How long is an Express Entry profile valid?
12 months. If you don't receive an ITA within 12 months, your profile expires. You can re-submit a new profile if you're still eligible. Language tests must still be valid at the time of re-submission.
What is a tie-breaking rule?
When multiple candidates share the exact minimum CRS score of a draw, IRCC uses the profile submission timestamp as a tiebreaker. Only candidates who submitted their profiles before a specific date and time at that exact score receive ITAs. This means submitting your profile as early as possible — when your documents are complete and accurate — is preferable to delaying.
What's the difference between Express Entry and a PNP?

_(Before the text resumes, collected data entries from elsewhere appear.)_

Lemma references_stay_ok_trans (a b c : Store) :
  references_stay_ok a b -> references_stay_ok b c -> references_stay_ok a c.
Proof. unfold references_stay_ok. auto. Qed.

Lemma send_confirm_mail_references (env : Env) (now : Z) (u : User.t) :
  keeps references_stay_ok (send_confirm_mail env now u).
Proof.
  intros s. unfold send_confirm_mail.
  destruct (delivers env now _); [|apply references_stay_ok_refl].
  apply references_ok_grow; try reflexivity; apply incl_refl.
Qed.

Lemma User_insert_references (u : User.t) :
  keeps references_stay_ok (User_insert u).
Proof.
  intros s. unfold User_insert.
  destruct (username_taken _ _ _); [apply references_stay_ok_refl|].
  destruct (email_taken _ _ _); [apply references_stay_ok_refl|].
  apply references_ok_grow; try reflexivity; try apply incl_refl.
  cbn [snd users set_users set_sequences]. rewrite map_app. apply incl_appl. apply incl_refl.
Qed.

Lemma map_replace_key A (key : A -> Z) (l : list A) (x : A) :
  map key (map (fun y => if key y =? key x then x else y) l) = map key l.
Proof.
  rewrite map_map. apply map_ext. intros y.
  destruct (Z.eqb_spec (key y) (key x)) as [E|E]; congruence.
Qed.

Lemma User_update_references (u : User.t) :
  keeps references_stay_ok (User_update u).
Proof.
  intros s. unfold User_update.
  destruct (username_taken _ _ _); [apply references_stay_ok_refl|].
  destruct (email_taken _ _ _); [apply references_stay_ok_refl|].
  apply references_ok_grow; try reflexivity; try apply incl_refl.
  cbn [snd users set_users set_sequences]. rewrite (map_replace_key _ User.id). apply incl_refl.
Qed.

Lemma Category_insert_references (c : Category.t) :
  keeps references_stay_ok (Category_insert c).
Proof.
  intros s. unfold Category_insert.
  destruct (Category_slug_taken _ _); [apply references_stay_ok_refl|].
  apply references_ok_grow; try reflexivity; try apply incl_refl.
  cbn [snd categories set_categories set_sequences]. rewrite map_app. apply incl_appl.
  apply incl_refl.
Qed.

Lemma Genre_insert_references (g : Genre.t) :
  keeps references_stay_ok (Genre_insert g).
Proof.
  intros s. unfold Genre_insert.
  destruct (Genre_slug_taken _ _); [apply references_stay_ok_refl|].
  apply references_ok_grow; try reflexivity; try apply incl_refl.
  cbn [snd genres set_genres set_sequences]. rewrite map_app. apply incl_appl.
  apply incl_refl.
Qed.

Express Entry is the federal pool. PNPs (Provincial Nominee Programs) are run by individual provinces and can either pull from the Express Entry pool (enhanced nomination, adding 600 CRS points) or operate independently. An enhanced provincial nomination adds 600 CRS points and effectively guarantees an ITA in the next federal draw. Some PNPs have their own application processes outside Express Entry entirely.
Is an IELTS score of 7.0 overall enough?
It depends on band distribution. CLB 9 requires a minimum of 7.0 in each of the four bands — listening, reading, writing, speaking. An overall 7.0 with a 6.0 in writing doesn't achieve CLB 9. All four bands must be 7.0 or above. For CLB 10 (adding 12 more CRS points), all four bands must reach 8.0.
Sources: IRCC official Express Entry draws page (canada.ca) · Immigration News Canada February 2026 draw reports · Moving2Canada Express Entry draw tracker February 2026 · Green and Spiegel draw archive · Remitbee Canada Express Entry guide 2026 · WES credential evaluation Pakistan guide · IRCC CRS calculator (canada.ca/en/immigration-refugees-citizenship/services/immigrate-canada/express-entry/check-score)
CRS cutoff scores change with every draw. Verify the most recent draw results at canada.ca/en/immigration-refugees-citizenship/services/immigrate-canada/express-entry/rounds-invitations before making decisions. This article reflects conditions as of February 2026.